After the discovery of Richard III under a council car park in Leicester, and the ongoing search for the grave of Henry I in Reading; the latest royal grave to possibly have been discovered is that of St Edmund. It would appear the body of the ninth century King may be buried in a small graveyard under a pair of tennis courts in Bury St Edmunds. Part of the confusion in many pre-Tudor burials was caused by the fact that some monarchs bodies were held in reverence in Abbeys. When King Henry VIII began dissolving the Roman Catholic Abbeys, sometimes alternative arrangements for such bodies had to be made rather promptly.

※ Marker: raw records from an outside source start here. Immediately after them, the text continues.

(* ===== verification/EdgeService.v ===== *)
(** * Snapshots and the upload of pictures
    ([session/src/service/edge_serv.rs], [utils/edge_token.rs], [http/edge.rs])

    A client asks for snapshots; the device is told where to upload its pictures,
    under a token that is good for as many uploads, and the client waits for the
    device's notice that it has finished.  An upload is checked, written below the
    directory of the day and given a row. *)
From Stdlib Require Import Ascii.
From stdpp Require Import pretty.
From S2P Require Import Prelude Text Paths SharedTypes Scheduler Lifecycle SessionCache DialogCache Network CloseService RegisterCore.
From S2P Require Import SipEvents SipRuntime NativeRuntime Tasks TaskPool.
From S2P Require Import DialogRecovery SipCommands Storage RecordFiles.
Local Open Scope Z_scope.
Local Open Scope task_scope.

Definition SNAPSHOT_IDLE_EXPIRES : Z := 20.
Definition KEY : string := "GMV:SESSION v1.0".
(** [server.pics] of the configuration. *)
Record Pics := {
  pc_push_url : option string; pc_num : Z; pc_interval : Z; pc_storage_path : string; pc_storage_format : string
}.

Inductive EdgeError :=
| ClockWentBackwards | BadDig62 | ShortSessionId | InvalidToken | NoPushUrl | ZeroCount | SnapshotTimeout | AtSipCommand (e : CommandError)
| MissingParam | NoContentType | BadContentType | Unsupported | BadMultipart | BadField | NoImageField | BadRequestBody
| DirFailed | BadImage | SaveFailed | AtFileInfo (e : DbError).

(** Bytes of a picture. *)
Definition picture : Type := list Z.

(** A field of a form: its type, whether it has a file name, its bytes if they
    can be read; [None] if the next field cannot be got. *)
Record FormField := { ff_content_type : option string; ff_has_file_name : bool; ff_bytes : option picture }.
(** The body: what the readers of axum make of it. *)
Record UploadBody := { ub_form : option (list (option FormField)); ub_binary : option picture }.
(** [ur_params]: in the order of the map; [ur_content_type]: the inner [None] for
    a header that is no text. *)
Record UploadRequest := {
  ur_token : string; ur_params : list (string * string); ur_content_type : option (option string); ur_body : UploadBody
}.

(** The questions: the clock, local time and date, the file system, and the
    image library. *)
Inductive EdgeQuestion :=
| UnixMillis | LocalNow | LocalDate | CreatePicsDir (path : string) | Canonicalize (path : string)
| LoadImage (data : picture) | SaveImage (path : string) (data : picture) | FileLen (path : string).
Definition edge_answer (q : EdgeQuestion) : Type :=
  match q with
  | UnixMillis => option Z
  | LocalNow => Z
  | LocalDate => string
  | CreatePicsDir _ | LoadImage _ | SaveImage _ _ => bool
  | Canonicalize _ => option string
  | FileLen _ => option Z
  end.

(** ** Byte positions in a text *)

Definition is_char_boundary (l : list ascii) (n : nat) : bool :=
  match l !! n with
  | Some a => negb ((128 <=? Z.of_nat (nat_of_ascii a)) && (Z.of_nat (nat_of_ascii a) <? 192))
  | None => (n =? length l)%nat
  end.
(** Lower case of letters other than ASCII's ends in no ASCII letter of the
    suffix, so ASCII's is enough here. *)
Definition is_file_id (key : string) : bool := starts_with (reverse (chars "fileid")) (reverse (chars (to_ascii_lowercase key))).
Fixpoint trim_start_slashes (l : list ascii) : list ascii :=
  match l with a :: l' => if bool_decide (a = slash) then trim_start_slashes l' else l | [] => [] end.
(** [trim_end_matches('/')] *)
Definition trim_end_slashes (s : string) : string := text (reverse (trim_start_slashes (reverse (chars s)))).

Section EdgeService.
Context {A : Type} `{AssociationLike A} `{!MapIter string}.
Context {SA F32 : Type} `{!SipLibrary A SA F32} {Assoc Meth : Type} `{Countable Meth}.
(** [base::utils]: the base-62 code and the hash of tokens. *)
Context (dig62_en dig62_de : string -> option string) (generate_token : string -> string) (pics : Pics).

Notation Signal := (SignalNode (A := A) (SA := SA) (Assoc := Assoc) (Meth := Meth)).
Notation answer := (Answer (more_answer := edge_answer)).
Notation result X := (outcome EdgeError X).

Record EdgeNode := { en_signal : Signal; en_db : Db }.
Definition set_signal (s : Signal) (w : EdgeNode) : EdgeNode := {| en_signal := s; en_db := en_db w |}.
Definition set_db (d : Db) (w : EdgeNode) : EdgeNode := {| en_signal := en_signal w; en_db := d |}.
Notation task := (task EdgeNode answer).
Definition on_signal {X : Type} (t : Tasks.task Signal answer X) : task X := zoom en_signal set_signal t.
Definition ask_edge (q : EdgeQuestion) : task (edge_answer q) := ask (Other q).
Definition edge_cache (w : EdgeNode) : Cache := cache_of_node (en_signal w).
Definition fails {X} (e : EdgeError) : task (result X) := Ret (Failed e).

(** ** Session ids and tokens *)

Definition encode_now (device_id channel_id : string) : task (result string) :=
  mils <- ask_edge UnixMillis ;;
  Ret (match mils : option Z with
       | None => Failed ClockWentBackwards
       | Some mils => match dig62_en (device_id +:+ channel_id +:+ pretty mils)%string with
                      | Some s => Done s | None => Failed BadDig62 end
       end).
Definition build_session_id : string -> string -> task (result string) := encode_now.
Definition build_file_name : string -> string -> task (result string) := encode_now.
Definition session_token (session_id : string) : string := generate_token (KEY +:+ "@" +:+ session_id)%string.
Definition build_token_session_id (device_id channel_id : string) : task (result (string * string)) :=
  session_id <-? build_session_id device_id channel_id ;;
  Ret (Done (session_token session_id, session_id)).
(** [Panic]: a position within a character. *)
Definition split_dc (session_id : string) : result (string * string) :=
  match dig62_de session_id with
  | None => Failed BadDig62
  | Some dcs =>
      let l := chars dcs in
      if (length l <? 40)%nat then Failed ShortSessionId
      else if is_char_boundary l 20 && is_char_boundary l 40
           then Done (text (take 20 l), text (take 20 (drop 20 l))) else Panic
  end.
Definition check (session_id token : string) : result unit :=
  if bool_decide (session_token session_id = token) then Done tt else Failed InvalidToken.

(** ** The tokens of pictures *)

Definition rebuild_pic_token (token : string) : string := ("SNAPSHOT:" +:+ token)%string.
Definition snapshot_idle_timeout : Z := SNAPSHOT_IDLE_EXPIRES * 1000.
Definition check_pic_token (token : string) : task bool := on_signal (with_cache (decrement_counter (rebuild_pic_token token))).
Definition refresh_at (key : string) : task bool := on_signal (atomically (fun w =>
  let '(b, c) := refresh_state key snapshot_idle_timeout (sn_instant w) (cache_of_node w) in
  (b, on_server (on_register (on_cache (fun _ => c))) w))).
Definition refresh_pic_upload (token session_id : string) : task unit :=
  refresh_at (rebuild_snapshot_wait_key session_id) ;;; refresh_at (rebuild_pic_token token) ;;; Ret tt.

(** ** A picture *)

(** The path below the directory of the day. *)
Definition picture_format : string := to_ascii_lowercase (pc_storage_format pics).
Definition picture_stem (file_name : string) : string := default ""%string (file_stem file_name).
Definition final_dir (date : string) : string := path_join (pc_storage_path pics) date.
Definition save_path (date file_name : string) : string :=
  path_join (final_dir date) (picture_stem file_name +:+ "." +:+ picture_format)%string.
Definition picture_row (device_id channel_id session_id file_name date abs_path : string) (now size : Z) : GmvFileInfo := {|
  fi_id := None; fi_device_id := device_id; fi_channel_id := channel_id; fi_biz_time := Some now; fi_biz_id := session_id;
  fi_file_type := Some 0; fi_file_size := size; fi_file_name := picture_stem file_name; fi_file_format := Some picture_format;
  fi_dir_path := final_dir date; fi_abs_path := abs_path; fi_note := None; fi_is_del := Some 0; fi_create_time := Some now |}.
Definition insert_row (f : GmvFileInfo) : task (result unit) := atomically (fun w =>
  let '(r, d) := insert_gmv_file_info [f] (en_db w) in
  (match r with Done x => Done x | Failed e => Failed (AtFileInfo e) | Panic => Panic end, set_db d w)).
Definition upload (data : picture) (session_id : string) (file_id_opt : option string) : task (result unit) :=
  dc <-? Ret (split_dc session_id) ;;
  let '(device_id, channel_id) := dc in
  file_name <-? match file_id_opt with None => build_file_name device_id channel_id | Some id => Ret (Done id) end ;;
  now <- ask_edge LocalNow ;;
  date <- ask_edge LocalDate ;;
  made <- ask_edge (CreatePicsDir (final_dir date)) ;;
  if negb made then fails DirFailed else
  abs <- ask_edge (Canonicalize (final_dir date)) ;;
  match abs : option string with
  | None => fails DirFailed
  | Some abs_path =>
      loaded <- ask_edge (LoadImage data) ;;
      if negb loaded then fails BadImage else
      saved <- ask_edge (SaveImage (save_path date file_name) data) ;;
      if negb saved then fails SaveFailed else
      len <- ask_edge (FileLen (save_path date file_name)) ;;
      match len : option Z with
      | None => fails SaveFailed
      | Some size => insert_row (picture_row device_id channel_id session_id file_name date abs_path now size)
      end
  end.

(** ** The request ([http/edge.rs]) *)

Definition param (key : string) (params : list (string * string)) : option string :=
  snd <$> head (filter (fun kv => kv.1 = key) params).
Definition file_id (params : list (string * string)) : option string :=
  snd <$> head (filter (fun kv => is_file_id kv.1 = true) params).
(** The first image with a file name. *)
Fixpoint form_picture (fields : list (option FormField)) : result picture :=
  match fields with
  | [] => Failed NoImageField
  | None :: _ => Failed BadField
  | Some f :: fields =>
      if default false (starts_with (chars "image/") ∘ chars <$> ff_content_type f) && ff_has_file_name f
      then match ff_bytes f with Some data => Done data | None => Failed BadField end
      else form_picture fields
  end.
Definition handle_multipart_upload (body : UploadBody) (session_id : string) (file_id_opt : option string) : task (result string) :=
  match ub_form body with
  | None => fails BadMultipart
  | Some fields =>
      data <-? Ret (form_picture fields) ;;
      _ <-? upload data session_id file_id_opt ;;
      Ret (Done "File uploaded successfully as form-data"%string)
  end.
Definition handle_binary_upload (body : UploadBody) (session_id : string) (file_id_opt : option string) : task (result string) :=
  match ub_binary body with
  | None => fails BadRequestBody
  | Some data => _ <-? upload data session_id file_id_opt ;; Ret (Done "File uploaded successfully as binary"%string)
  end.
Definition upload_picture (req : UploadRequest) : task (result string) :=
  match param "SessionID" (ur_params req) with
  | None => fails MissingParam
  | Some session_id =>
      _ <-? Ret (check session_id (ur_token req)) ;;
      known <- check_pic_token (ur_token req) ;;
      if negb known then fails InvalidToken else
      let file_id_opt := file_id (ur_params req) in
      match ur_content_type req with
      | None => fails NoContentType
      | Some None => fails BadContentType
      | Some (Some ct) =>
          r <-? (if starts_with (chars "multipart/form-data") (chars ct) then handle_multipart_upload (ur_body req) session_id file_id_opt
                 else if starts_with (chars "image/") (chars ct) then handle_binary_upload (ur_body req) session_id file_id_opt
                 else fails Unsupported) ;;
          refresh_pic_upload (ur_token req) session_id ;;;
          Ret (Done r)
      end
  end.

(** ** A snapshot *)

Definition remove_at (key : string) : task bool := on_signal (with_cache (remove_state key)).
(** The first message of the channel, or that its sender is gone. *)
Definition await_snapshot (tx : Z) : task (option bool) := wait (fun _ w =>
  let c := edge_cache w in
  let messages := omap (fun m => match m with WakeSnapshot t ok => if t =? tx then Some ok else None | _ => None end) (wakes c) in
  let waiting := map_any (fun _ e => match se_waiter e with Some (WaitSnapshot t) => t =? tx | _ => false end) (entities c) in
  match messages with
  | ok :: _ => Some (Some ok, w)
  | [] => if waiting then None else Some (None, w)
  end).
Definition snapshot_image (device_id channel_id : string) (count : option Z) : task (result string) :=
  ts <-? build_token_session_id device_id channel_id ;;
  let '(token, session_id) := ts in
  match pc_push_url pics with
  | None => fails NoPushUrl
  | Some push_url =>
      let url := (trim_end_slashes push_url +:+ "/" +:+ token)%string in
      let count := default (pc_num pics) count in
      if count =? 0 then fails ZeroCount else
      let key := rebuild_snapshot_wait_key session_id in
      let token_key := rebuild_pic_token token in
      tx <- on_signal (atomically (fun w => (sn_channels w, with_locks (sn_locked w) (sn_channels w + 1) w))) ;;
      when <- on_signal (reads (fun w => sn_instant w + snapshot_idle_timeout)) ;;
      on_signal (modify (fun w => on_server (on_register (on_cache (insert_snapshot_wait key when tx (sn_instant w)))) w)) ;;;
      now <- on_signal (reads sn_instant) ;;
      on_signal (modify (fun w => on_server (on_register (on_cache
        (insert_counter token_key count snapshot_idle_timeout now (sn_instant w)))) w)) ;;;
      r <- on_signal (snapshot_image_call device_id channel_id count (pc_interval pics) url session_id) ;;
      match r with
      | Done _ =>
          message <- await_snapshot tx ;;
          match message with
          | Some true => remove_at key ;;; Ret (Done session_id)
          | _ => remove_at token_key ;;; fails SnapshotTimeout
          end
      | Failed e => remove_at key ;;; remove_at token_key ;;; fails (AtSipCommand e)
      | Panic => Ret Panic
      end
  end.
End EdgeService.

Edmund ruled the area now known as East Anglia from around 855AD, little is known of his reign from contemporaneous record; most was written some time afterwards. At that time, Christianity was growing in England; however, East Anglia was attacked and ravaged by marauding Vikings, and in 869 a Great Heathen Army descended on the area capturing Edmund. When he refused to renounce his faith, he was murdered. He was later beatified and was the original Patron Saint of England. His body was kept in a shrine at Bury, and the Abbey grew in both wealth and importance. King Cnut visited the shrine and was responsible for rebuilding a stone church on the site. All this changed with the Dissolution.

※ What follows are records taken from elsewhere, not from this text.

(** ** An upload *)

(** What the file system was asked to write. *)
Notation SaveEvent p data := (existT (Other (SaveImage p data) : Question) true).
Definition stored (s : string) (file_id : option string) (data : picture) (d d' : Db) (tr : list (event answer)) : Prop :=
  exists device channel name date abs_path now size,
    let row := picture_row pics device channel s name date abs_path now size in
    split_dc dig62_de s = Done (device, channel) /\ (forall id, file_id = Some id -> name = id) /\
    SaveEvent (save_at date name) data ∈ tr /\ d' = insert_file d row /\ RecordFiles.file_path row = save_at date name.

Section Upload.
Context (env : EdgeNode -> EdgeNode -> Prop) (env_tables : forall w1 w2, env w1 w2 -> en_db w2 = en_db w1).
Abbreviation same_tables := (fun w1 w2 => en_db w2 = en_db w1).
#[local] Instance same_tables_pre : PreOrder (fun w1 w2 : EdgeNode => en_db w2 = en_db w1).
Proof. split; [by intros ?|]. intros ? ? ? He1 He2. by rewrite He2. Qed.
Lemma env_tables_rtc w1 w2 : rtc env w1 w2 -> en_db w2 = en_db w1.
Proof using env_tables. induction 1 as [|w1 w2 w3 He _ IH]; [done|]. by rewrite IH, (env_tables _ _ He). Qed.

It is believed that because of the royal significance those involved in the dissolution of the monastery allowed monks to remove the body in a metal casket. There are sadly no records of what happened then to the body, but it is assumed it was buried in a small adjacent graveyard where monks that had passed were buried. It is believed that this cemetery originally adjacent to the Abbey complex is now under a pair of tennis courts. The plan to check out this site has the support of the Cathedral also the local council.